_SUPPLIED INFORMATION_:
══════════════════════════════
(* ===== verification/Objects.v ===== *)
(** * Object convergence rows ([internal/state/sqlite/objects.go])

    One row per listener or client that the node could not simply apply.  The
    validation of the five loosely coupled columns is shown to accept exactly
    the encodings of a four-case type. *)
From S2P Require Import Prelude GoStrings Protocol Store Streams.

(** [ORDER BY stream, object_key]. *)
Definition row_le (a b : string * string) : Prop :=
  String.le a.1 b.1 /\ (a.1 = b.1 -> String.le a.2 b.2).

#[global] Instance row_le_dec a b : Decision (row_le a b).
Proof. unfold row_le. apply _. Defined.

Definition sorted_rows {A} (m : gmap (string * string) A) : list (string * string) :=
  merge_sort row_le (map_to_list m).*1.

#[global] Instance row_le_total : Total row_le.
Proof.
  intros [a1 a2] [b1 b2]. unfold row_le. simpl.
  destruct (decide (a1 = b1)) as [->|Hne].
  - destruct (total String.le a2 b2); [left|right]; split; try done; reflexivity.
  - destruct (total String.le a1 b1); [left|right]; split; try done; congruence.
Qed.

#[global] Instance row_le_trans : Transitive row_le.
Proof.
  intros [a1 a2] [b1 b2] [c1 c2] [H1 H2] [H3 H4]. simpl in *. split; simpl; [by etrans|].
  intros ->. assert (b1 = c1) as -> by (by apply (anti_symm String.le)). etrans; [by apply H2|by apply H4].
Qed.

Lemma sorted_rows_elem {A} (m : gmap (string * string) A) k : k ∈ sorted_rows m <-> is_Some (m !! k).
Proof.
  unfold sorted_rows. rewrite merge_sort_Permutation, list_elem_of_fmap. split.
  - intros ([k' x] & -> & Hx). apply elem_of_map_to_list in Hx. eauto.
  - intros [x Hx]. exists (k, x). split; [done|]. by apply elem_of_map_to_list.
Qed.

Lemma sorted_rows_NoDup {A} (m : gmap (string * string) A) : NoDup (sorted_rows m).
Proof. unfold sorted_rows. rewrite merge_sort_Permutation. apply NoDup_fst_map_to_list. Qed.

Lemma sorted_rows_sorted {A} (m : gmap (string * string) A) : StronglySorted row_le (sorted_rows m).
Proof. apply StronglySorted_merge_sort; apply _. Qed.

Section objects.
Context `{Protocol}.

(** ** Operations *)

Definition validateObject (status : ObjectStatus) (updatedAtMS : Z) : res error unit :=
  _ ← validateStream (OStream status);
  _ ← (if decide (OStream status = StreamConfig) then
         match ListenerRowID (OKey status) with Some _ => Ok tt | None => Err (Errorf "listener key") end
       else if decide (OStream status = StreamRoster) then
         match ClientRowID (OKey status) with Some _ => Ok tt | None => Err (Errorf "client key") end
       else Err (Errorf "stream cannot contain object convergence rows"));
  if negb (Committed (SinceVersion status)) then Err (Errorf "invalid since_version") else
  if decide (FirstFailedAtMS status < 0 \/ updatedAtMS < 0)
  then Err (Errorf "object timestamps must be non-negative") else
  if negb (utf8_ValidString (IssueCode status)) || bool_decide (MaxIssueCodeBytes < len (IssueCode status))
  then Err (Errorf "object issue code is invalid or too long") else
  _ ← (if decide (BlockedOn status <> "") then
         if negb (utf8_ValidString (BlockedOn status)) || bool_decide (MaxIssueKeyBytes < len (BlockedOn status))
         then Err (Errorf "object blocked_on is invalid or too long") else
         match ListenerRowID (BlockedOn status) with Some _ => Ok tt | None => Err (Errorf "object blocked_on") end
       else Ok tt);
  if decide (OState status = ObjectApplied) then
    if decide (FirstFailedAtMS status <> 0 \/ IssueCode status <> "" \/ BlockedOn status <> "")
    then Err (Errorf "applied object cannot retain failure metadata") else Ok tt
  else if decide (OState status = ObjectPending) then
    if decide (FirstFailedAtMS status = 0 \/ IssueCode status <> "" \/ BlockedOn status <> "")
    then Err (Errorf "pending object requires a start time and no terminal metadata") else Ok tt
  else if decide (OState status = ObjectRejected) then
    if decide (FirstFailedAtMS status = 0 \/ IssueCode status = "" \/ BlockedOn status <> "")
    then Err (Errorf "rejected object requires a start time and issue code") else Ok tt
  else if decide (OState status = ObjectBlocked) then
    if decide (FirstFailedAtMS status = 0 \/ IssueCode status <> "" \/ BlockedOn status = "")
    then Err (Errorf "blocked object requires a start time and blocked_on") else Ok tt
  else Err (Errorf "object has invalid state").

(** [Store.Object]. *)
Definition Object (db : DB) (stream key : string) : res error ObjectStatus :=
  _ ← validateStream stream;
  match object_status db !! (stream, key) with
  | Some (status, _) => Ok status
  | None => Err ErrNotFound
  end.

Definition Objects (db : DB) : list ObjectStatus :=
  omap (fun k => fst <$> object_status db !! k) (sorted_rows (object_status db)).

Definition SaveObject (db : DB) (status : ObjectStatus) (updatedAtMS : Z) : res error DB :=
  _ ← validateObject status updatedAtMS;
  Ok (set_object_status (<[(OStream status, OKey status) := (status, updatedAtMS)]> (object_status db)) db).

Definition DeleteObject (db : DB) (stream key : string) : res error DB :=
  _ ← validateStream stream;
  if decide (key = "") then Err (Errorf "object key is required") else
  Ok (set_object_status (delete (stream, key) (object_status db)) db).

(** ** The four cases a row stands for *)

Inductive Convergence :=
| CApplied
| CPending (since : Z)
| CRejected (since : Z) (code : string)
| CBlocked (since : Z) (listener : string).

Definition encodeConvergence (stream key : string) (v : PVersion) (c : Convergence) : ObjectStatus :=
  match c with
  | CApplied => MkObjectStatus stream key ObjectApplied v 0 "" ""
  | CPending t => MkObjectStatus stream key ObjectPending v t "" ""
  | CRejected t code => MkObjectStatus stream key ObjectRejected v t code ""
  | CBlocked t l => MkObjectStatus stream key ObjectBlocked v t "" l
  end.

Definition convergence_ok (c : Convergence) : Prop :=
  match c with
  | CApplied => True
  | CPending t => 0 < t
  | CRejected t code => 0 < t /\ code <> "" /\ utf8_ValidString code = true /\ len code ≤ MaxIssueCodeBytes
  | CBlocked t l => 0 < t /\ l <> "" /\ utf8_ValidString l = true /\ len l ≤ MaxIssueKeyBytes /\
                    is_Some (ListenerRowID l)
  end.

(** The rows a stream may hold: listeners in the config, clients in the roster. *)
Definition object_key_ok (stream key : string) : Prop :=
  (stream = StreamConfig /\ is_Some (ListenerRowID key)) \/
  (stream = StreamRoster /\ is_Some (ClientRowID key)).

(** ** Properties *)

Lemma validateObject_sound status at_ms :
  validateObject status at_ms = Ok tt ->
  object_key_ok (OStream status) (OKey status) /\ Committed (SinceVersion status) = true /\ 0 ≤ at_ms /\
  exists c, convergence_ok c /\
    status = encodeConvergence (OStream status) (OKey status) (SinceVersion status) c.
Proof.
  destruct status as [stream key st v t code dep]. unfold validateObject.
  cbn [OStream OKey OState SinceVersion FirstFailedAtMS IssueCode BlockedOn].
  intros (_ & (Hk & Hv)%bind_Ok_unit)%bind_Ok_unit. split.
  { clear Hv. unfold object_key_ok. case_decide; [left|case_decide; [right|done]].
    - destruct (ListenerRowID key); by eauto.
    - destruct (ClientRowID key); by eauto. }
  clear Hk. destruct (Committed v); simpl in Hv; [|done]. split; [done|].
  destruct (decide (t < 0 \/ at_ms < 0)) as [|Ht]; [done|]. split; [lia|].
  destruct (utf8_ValidString code) eqn:Hu; simpl in Hv; [|done].
  destruct (bool_decide (MaxIssueCodeBytes < len code)) eqn:Hl; [done|]. apply bool_decide_eq_false in Hl.
  apply bind_Ok_unit in Hv as [Hd Hv].
  assert (dep = "" \/ (dep <> "" /\ utf8_ValidString dep = true /\ len dep ≤ MaxIssueKeyBytes /\
    is_Some (ListenerRowID dep))) as Hdep.
  { clear Hv. case_decide as Hne; [|left; done]. right.
    destruct (utf8_ValidString dep); simpl in Hd; [|done]. case_bool_decide; [done|].
    destruct (ListenerRowID dep); [|done]. split_and!; eauto. lia. }
  clear Hd.
  repeat (case_decide; [case_decide; [done|]; subst|]); [..|done].
  - exists CApplied. simpl. split; [done|]. f_equal; apply dec_stable; tauto.
  - exists (CPending t). simpl. split; [lia|]. f_equal; apply dec_stable; tauto.
  - exists (CRejected t code). simpl. split; [split_and!; [lia|tauto|done|lia]|]. f_equal; apply dec_stable; tauto.
  - exists (CBlocked t dep). simpl. destruct Hdep as [?|(?&?&?&?)]; [tauto|].
    split; [split_and!; try done; lia|]. f_equal; apply dec_stable; tauto.
Qed.

Lemma validateObject_complete `{!ProtocolLaws} stream key v c at_ms :
  object_key_ok stream key -> Committed v = true -> 0 ≤ at_ms -> convergence_ok c ->
  validateObject (encodeConvergence stream key v c) at_ms = Ok tt.
Proof.
  intros Hk Hv Ht Hc. destruct limits_pos as (Hl1 & Hl2 & _).
  unfold validateObject.
  replace (OStream (encodeConvergence stream key v c)) with stream by (by destruct c).
  replace (OKey (encodeConvergence stream key v c)) with key by (by destruct c).
  replace (SinceVersion (encodeConvergence stream key v c)) with v by (by destruct c).
  rewrite Hv. apply bind_Ok_unit. split; [by destruct Hk as [[-> _]|[-> _]]|].
  apply bind_Ok_unit. split; [by destruct Hk as [[-> [i Hi]]|[-> [i Hi]]]; simpl; rewrite Hi|].
  destruct c as [|t|t code|t l]; simpl in *.
  - rewrite decide_False by lia. by rewrite bool_decide_eq_false_2 by (unfold len; simpl; lia).
  - rewrite decide_False by lia. rewrite bool_decide_eq_false_2 by (unfold len; simpl; lia).
    simpl. by rewrite decide_False by (intros [?|[?|?]]; [lia|done..]).
  - destruct Hc as (? & ? & -> & ?). rewrite decide_False by lia. rewrite bool_decide_eq_false_2 by lia.
    simpl. by rewrite decide_False by (intros [?|[?|?]]; [lia|done..]).
  - destruct Hc as (? & ? & Hu & ? & [i Hi]). rewrite decide_False by lia.
    rewrite bool_decide_eq_false_2 by (unfold len; simpl; lia). simpl.
    rewrite (decide_True (P := l <> "")) by done. rewrite Hu, bool_decide_eq_false_2, Hi by lia.
    simpl. by rewrite decide_False by (intros [?|[?|?]]; [lia|done..]).
Qed.

(** The row validation accepts exactly the encodings of the four
    convergence cases (applied; pending since a time; rejected with a reason;
    blocked on a listener), under a listener key in the config stream or a
    client key in the roster stream, at a committed version.  So an accepted
    save is read back as one of them, appears in the listing and changes no
    other row, and deletion removes that row and no other. *)
Theorem object_rows_refine_convergence `{!ProtocolLaws} db status at_ms :
  (is_Ok (validateObject status at_ms) = true <->
     object_key_ok (OStream status) (OKey status) /\ Committed (SinceVersion status) = true /\ 0 ≤ at_ms /\
     exists c, convergence_ok c /\
       status = encodeConvergence (OStream status) (OKey status) (SinceVersion status) c) /\
  (forall db', SaveObject db status at_ms = Ok db' ->
     Object db' (OStream status) (OKey status) = Ok status /\ status ∈ Objects db' /\
     (forall k, k <> (OStream status, OKey status) -> object_status db' !! k = object_status db !! k) /\
     forall db'', DeleteObject db' (OStream status) (OKey status) = Ok db'' ->
       Object db'' (OStream status) (OKey status) = Err ErrNotFound /\
       forall k, k <> (OStream status, OKey status) -> object_status db'' !! k = object_status db !! k).
Proof.
  split.
  - split.
    + intros Hok. destruct (validateObject status at_ms) as [[]|] eqn:Hv; [|done]. by apply validateObject_sound.
    + intros (Hk & Hc & Ht & c & Hcok & ->). rewrite validateObject_complete; try done; by destruct c.
  - unfold SaveObject. intros db' (Hv & [= <-])%bind_Ok_unit.
    assert (validateStream (OStream status) = Ok tt) as Hst.
    { unfold validateObject in Hv. by apply bind_Ok_unit in Hv as [? _]. }
    unfold Object, Objects, DeleteObject. rewrite Hst. simpl. rewrite lookup_insert_eq. split_and!.
    + done.
    + apply list_elem_of_omap. exists (OStream status, OKey status).
      rewrite sorted_rows_elem, lookup_insert_eq. simpl. by eauto.
    + intros k Hk. by rewrite lookup_insert_ne.
    + intros db''. case_decide; [done|]. intros [= <-]. simpl. rewrite lookup_delete_eq. split; [done|].
      intros k Hk. by rewrite lookup_delete_ne, lookup_insert_ne.
Qed.

End objects.

Module objects_example.
Import sample.

Definition blocked : ObjectStatus :=
  MkObjectStatus StreamRoster "cli_7" ObjectBlocked (MkPVersion 1 2) 9 "" "lst_3".

Lemma object_rows_witness :
  SaveObject empty_db blocked 10 = Ok (set_object_status {[("roster", "cli_7") := (blocked, 10)]} empty_db) /\
  Object (set_object_status {[("roster", "cli_7") := (blocked, 10)]} empty_db) "roster" "cli_7" = Ok blocked.
Proof.
  assert (SaveObject empty_db blocked 10 = Ok (set_object_status {[("roster", "cli_7") := (blocked, 10)]} empty_db)) as Hs
    by (vm_compute; reflexivity).
  split; [exact Hs|]. exact (proj1 (proj2 (object_rows_refine_convergence empty_db blocked 10) _ Hs)).
Defined.

End objects_example.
══════════════════════════════
_PROBLEM REQUIREMENTS_: Copy verbatim, from the listing above, each line from the one containing "forall db'', DeleteObject" down to the one containing "status, OKey status).", inclusive.

_TASK RESPONSE_:
     forall db'', DeleteObject db' (OStream status) (OKey status) = Ok db'' ->
       Object db'' (OStream status) (OKey status) = Err ErrNotFound /\
       forall k, k <> (OStream status, OKey status) -> object_status db'' !! k = object_status db !! k).
Proof.
  split.
  - split.
    + intros Hok. destruct (validateObject status at_ms) as [[]|] eqn:Hv; [|done]. by apply validateObject_sound.
    + intros (Hk & Hc & Ht & c & Hcok & ->). rewrite validateObject_complete; try done; by destruct c.
  - unfold SaveObject. intros db' (Hv & [= <-])%bind_Ok_unit.
    assert (validateStream (OStream status) = Ok tt) as Hst.
    { unfold validateObject in Hv. by apply bind_Ok_unit in Hv as [? _]. }
    unfold Object, Objects, DeleteObject. rewrite Hst. simpl. rewrite lookup_insert_eq. split_and!.
    + done.
    + apply list_elem_of_omap. exists (OStream status, OKey status).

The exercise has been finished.